GOAL OF THE EXERCISE: Retype every entry below without altering anything.

### DATASET ENTRIES

(** C7, amended: only the first (leftmost) occurrence of the date
    pattern is looked at: the date is what the platform's date parsing
    makes of that occurrence, and it is absent exactly when the pattern
    occurs nowhere or the platform rejects the first occurrence; no
    later occurrence is tried.  What is rejected is decided by the
    platform: its parsing rejects a month above 12 and a day above 31
    (13/45/2023 followed by a valid date leaves the date absent), but
    carries a day of 1..31 that the month does not have into the next
    month, so that 02/30/2023 gives the same date as 03/02/2023. *)
Theorem first_date_match_only :
  (forall newDate text,
     date (parseReceiptText newDate text) = None <->
     exec dateRegex text = None
     \/ exists m, exec dateRegex text = Some m /\ newDate (capture m 1) = None)
  /\ (forall newDate text m,
        exec dateRegex text = Some m ->
        date (parseReceiptText newDate text) = newDate (capture m 1)
        /\ (forall j, (j < index m)%nat ->
              matchAt dateRegex j (dropString j text) = None))
  /\ (forall localTZA,
        date (parseReceiptText (legacyDate localTZA) rejectedThenValidDateText)
        = None
        /\ date (parseReceiptText (legacyDate localTZA) invalidThenValidDateText)
           = Some (1677715200000 - localTZA 1677715200000)
        /\ legacyDate localTZA "02/30/2023" = legacyDate localTZA "03/02/2023"
        /\ legacyDate localTZA "03/01/2023"
           = Some (1677628800000 - localTZA 1677628800000)).
Proof.
  split; [|split].
  - intros newDate text. cbn [parseReceiptText date]. unfold extractDate.
    destruct (exec dateRegex text) as [m|].
    + split.
      * intros H. right. exists m. auto.
      * intros [H|(m' & Hm & H)]; [discriminate H|]. now inversion Hm; subst.
    + split; auto.
  - intros newDate text m Hm. split.
    + cbn [parseReceiptText date]. unfold extractDate. now rewrite Hm.
    + now apply exec_first.
  - intros localTZA.
    destruct (legacyDate_examples localTZA) as (Hroll & Hmarch & Hvalid & Hrej & _).
    assert (Hfirst : forall text s,
              option_map (fun m => capture m 1) (exec dateRegex text) = Some s ->
              date (parseReceiptText (legacyDate localTZA) text)
              = legacyDate localTZA s).
    { intros text s. cbn [parseReceiptText date]. unfold extractDate.
      destruct (exec dateRegex text) as [m|]; cbn [option_map]; [|discriminate].
      intros H. now inversion H. }
    split; [|split; [|split]].
    + rewrite (Hfirst rejectedThenValidDateText "13/45/2023");
        [exact Hrej|vm_compute; reflexivity].
    + rewrite (Hfirst invalidThenValidDateText "02/30/2023");
        [exact Hroll|vm_compute; reflexivity].
    + now rewrite Hroll, Hmarch.
    + exact Hvalid.
Qed.

Lemma first_date_match_only_witness :
  date (parseReceiptText (legacyDate utcZone) rejectedThenValidDateText) = None
  /\ date (parseReceiptText (legacyDate utcZone) invalidThenValidDateText)
     = Some 1677715200000.
Proof.
  destruct first_date_match_only as (Habsent & Hfirst & _).
  split.
  - apply Habsent. right.
    destruct (exec dateRegex rejectedThenValidDateText) as [m|] eqn:E;
      [|vm_compute in E; discriminate E].
    exists m. split; [reflexivity|].
    vm_compute in E. inversion E. vm_compute. reflexivity.
  - destruct (exec dateRegex invalidThenValidDateText) as [m|] eqn:E;
      [|vm_compute in E; discriminate E].
    destruct (Hfirst (legacyDate utcZone) invalidThenValidDateText m E) as [-> _].
    vm_compute in E. inversion E. vm_compute. reflexivity.
Defined.

(** C10, as stated, fails: the text "Date: 12/31/2099" yields a date in
    2099, later than a current time in 2026. *)
Lemma date_not_after_now_counterexample :
  ~ (forall (text : string) (now d : Z),
       date (parseReceiptText calendarDate text) = Some d -> d <= now).
Proof.
  intros H.
  specialize (H futureDateText sampleNow 4102358400000).
  assert (Hd : date (parseReceiptText calendarDate futureDateText)
               = Some 4102358400000) by (vm_compute; reflexivity).
  specialize (H Hd). vm_compute in H. apply H. reflexivity.
Qed.

(** C10, amended: the field parser never compares the date with the
    current time: a date it produces is exactly what the platform's date
    parsing gives for the first match of the date pattern, and it can be
    later than now (12/31/2099 is returned as such). *)
Theorem date_is_first_match_unclamped (newDate : string -> option Z)
    (text : string) (d : Z) :
  date (parseReceiptText newDate text) = Some d ->
  exists m,
    exec dateRegex text = Some m
    /\ newDate (capture m 1) = Some d.
Proof.
  cbn [parseReceiptText date]. unfold extractDate.
  destruct (exec dateRegex text) as [m|]; [|discriminate].
  intros H. exists m. auto.
Qed.

Lemma date_is_first_match_unclamped_witness :
  exists m,
    exec dateRegex futureDateText = Some m
    /\ calendarDate (capture m 1) = Some 4102358400000.
Proof.
  apply (date_is_first_match_unclamped calendarDate futureDateText).
  vm_compute. reflexivity.
Defined.

(** *** The items field *)

(** C9, as stated, fails: on the empty text the result has no items
    field. *)
Lemma items_always_present_counterexample :
  ~ (forall (newDate : string -> option Z) (text : string),
       exists l, items (parseReceiptText newDate text) = Some l).
Proof.
  intros H. destruct (H calendarDate EmptyString) as [l Hl].
  vm_compute in Hl. discriminate Hl.
Qed.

######

YOUR RESPONSE:
(** C7, amended: only the first (leftmost) occurrence of the date
    pattern is looked at: the date is what the platform's date parsing
    makes of that occurrence, and it is absent exactly when the pattern
    occurs nowhere or the platform rejects the first occurrence; no
    later occurrence is tried.  What is rejected is decided by the
    platform: its parsing rejects a month above 12 and a day above 31
    (13/45/2023 followed by a valid date leaves the date absent), but
    carries a day of 1..31 that the month does not have into the next
    month, so that 02/30/2023 gives the same date as 03/02/2023. *)
Theorem first_date_match_only :
  (forall newDate text,
     date (parseReceiptText newDate text) = None <->
     exec dateRegex text = None
     \/ exists m, exec dateRegex text = Some m /\ newDate (capture m 1) = None)
  /\ (forall newDate text m,
        exec dateRegex text = Some m ->
        date (parseReceiptText newDate text) = newDate (capture m 1)
        /\ (forall j, (j < index m)%nat ->
              matchAt dateRegex j (dropString j text) = None))
  /\ (forall localTZA,
        date (parseReceiptText (legacyDate localTZA) rejectedThenValidDateText)
        = None
        /\ date (parseReceiptText (legacyDate localTZA) invalidThenValidDateText)
           = Some (1677715200000 - localTZA 1677715200000)
        /\ legacyDate localTZA "02/30/2023" = legacyDate localTZA "03/02/2023"
        /\ legacyDate localTZA "03/01/2023"
           = Some (1677628800000 - localTZA 1677628800000)).
Proof.
  split; [|split].
  - intros newDate text. cbn [parseReceiptText date]. unfold extractDate.
    destruct (exec dateRegex text) as [m|].
    + split.
      * intros H. right. exists m. auto.
      * intros [H|(m' & Hm & H)]; [discriminate H|]. now inversion Hm; subst.
    + split; auto.
  - intros newDate text m Hm. split.
    + cbn [parseReceiptText date]. unfold extractDate. now rewrite Hm.
    + now apply exec_first.
  - intros localTZA.
    destruct (legacyDate_examples localTZA) as (Hroll & Hmarch & Hvalid & Hrej & _).
    assert (Hfirst : forall text s,
              option_map (fun m => capture m 1) (exec dateRegex text) = Some s ->
              date (parseReceiptText (legacyDate localTZA) text)
              = legacyDate localTZA s).
    { intros text s. cbn [parseReceiptText date]. unfold extractDate.
      destruct (exec dateRegex text) as [m|]; cbn [option_map]; [|discriminate].
      intros H. now inversion H. }
    split; [|split; [|split]].
    + rewrite (Hfirst rejectedThenValidDateText "13/45/2023");
        [exact Hrej|vm_compute; reflexivity].
    + rewrite (Hfirst invalidThenValidDateText "02/30/2023");
        [exact Hroll|vm_compute; reflexivity].
    + now rewrite Hroll, Hmarch.
    + exact Hvalid.
Qed.

Lemma first_date_match_only_witness :
  date (parseReceiptText (legacyDate utcZone) rejectedThenValidDateText) = None
  /\ date (parseReceiptText (legacyDate utcZone) invalidThenValidDateText)
     = Some 1677715200000.
Proof.
  destruct first_date_match_only as (Habsent & Hfirst & _).
  split.
  - apply Habsent. right.
    destruct (exec dateRegex rejectedThenValidDateText) as [m|] eqn:E;
      [|vm_compute in E; discriminate E].
    exists m. split; [reflexivity|].
    vm_compute in E. inversion E. vm_compute. reflexivity.
  - destruct (exec dateRegex invalidThenValidDateText) as [m|] eqn:E;
      [|vm_compute in E; discriminate E].
    destruct (Hfirst (legacyDate utcZone) invalidThenValidDateText m E) as [-> _].
    vm_compute in E. inversion E. vm_compute. reflexivity.
Defined.

(** C10, as stated, fails: the text "Date: 12/31/2099" yields a date in
    2099, later than a current time in 2026. *)
Lemma date_not_after_now_counterexample :
  ~ (forall (text : string) (now d : Z),
       date (parseReceiptText calendarDate text) = Some d -> d <= now).
Proof.
  intros H.
  specialize (H futureDateText sampleNow 4102358400000).
  assert (Hd : date (parseReceiptText calendarDate futureDateText)
               = Some 4102358400000) by (vm_compute; reflexivity).
  specialize (H Hd). vm_compute in H. apply H. reflexivity.
Qed.

(** C10, amended: the field parser never compares the date with the
    current time: a date it produces is exactly what the platform's date
    parsing gives for the first match of the date pattern, and it can be
    later than now (12/31/2099 is returned as such). *)
Theorem date_is_first_match_unclamped (newDate : string -> option Z)
    (text : string) (d : Z) :
  date (parseReceiptText newDate text) = Some d ->
  exists m,
    exec dateRegex text = Some m
    /\ newDate (capture m 1) = Some d.
Proof.
  cbn [parseReceiptText date]. unfold extractDate.
  destruct (exec dateRegex text) as [m|]; [|discriminate].
  intros H. exists m. auto.
Qed.

Lemma date_is_first_match_unclamped_witness :
  exists m,
    exec dateRegex futureDateText = Some m
    /\ calendarDate (capture m 1) = Some 4102358400000.
Proof.
  apply (date_is_first_match_unclamped calendarDate futureDateText).
  vm_compute. reflexivity.
Defined.

(** *** The items field *)

(** C9, as stated, fails: on the empty text the result has no items
    field. *)
Lemma items_always_present_counterexample :
  ~ (forall (newDate : string -> option Z) (text : string),
       exists l, items (parseReceiptText newDate text) = Some l).
Proof.
  intros H. destruct (H calendarDate EmptyString) as [l Hl].
  vm_compute in Hl. discriminate Hl.
Qed.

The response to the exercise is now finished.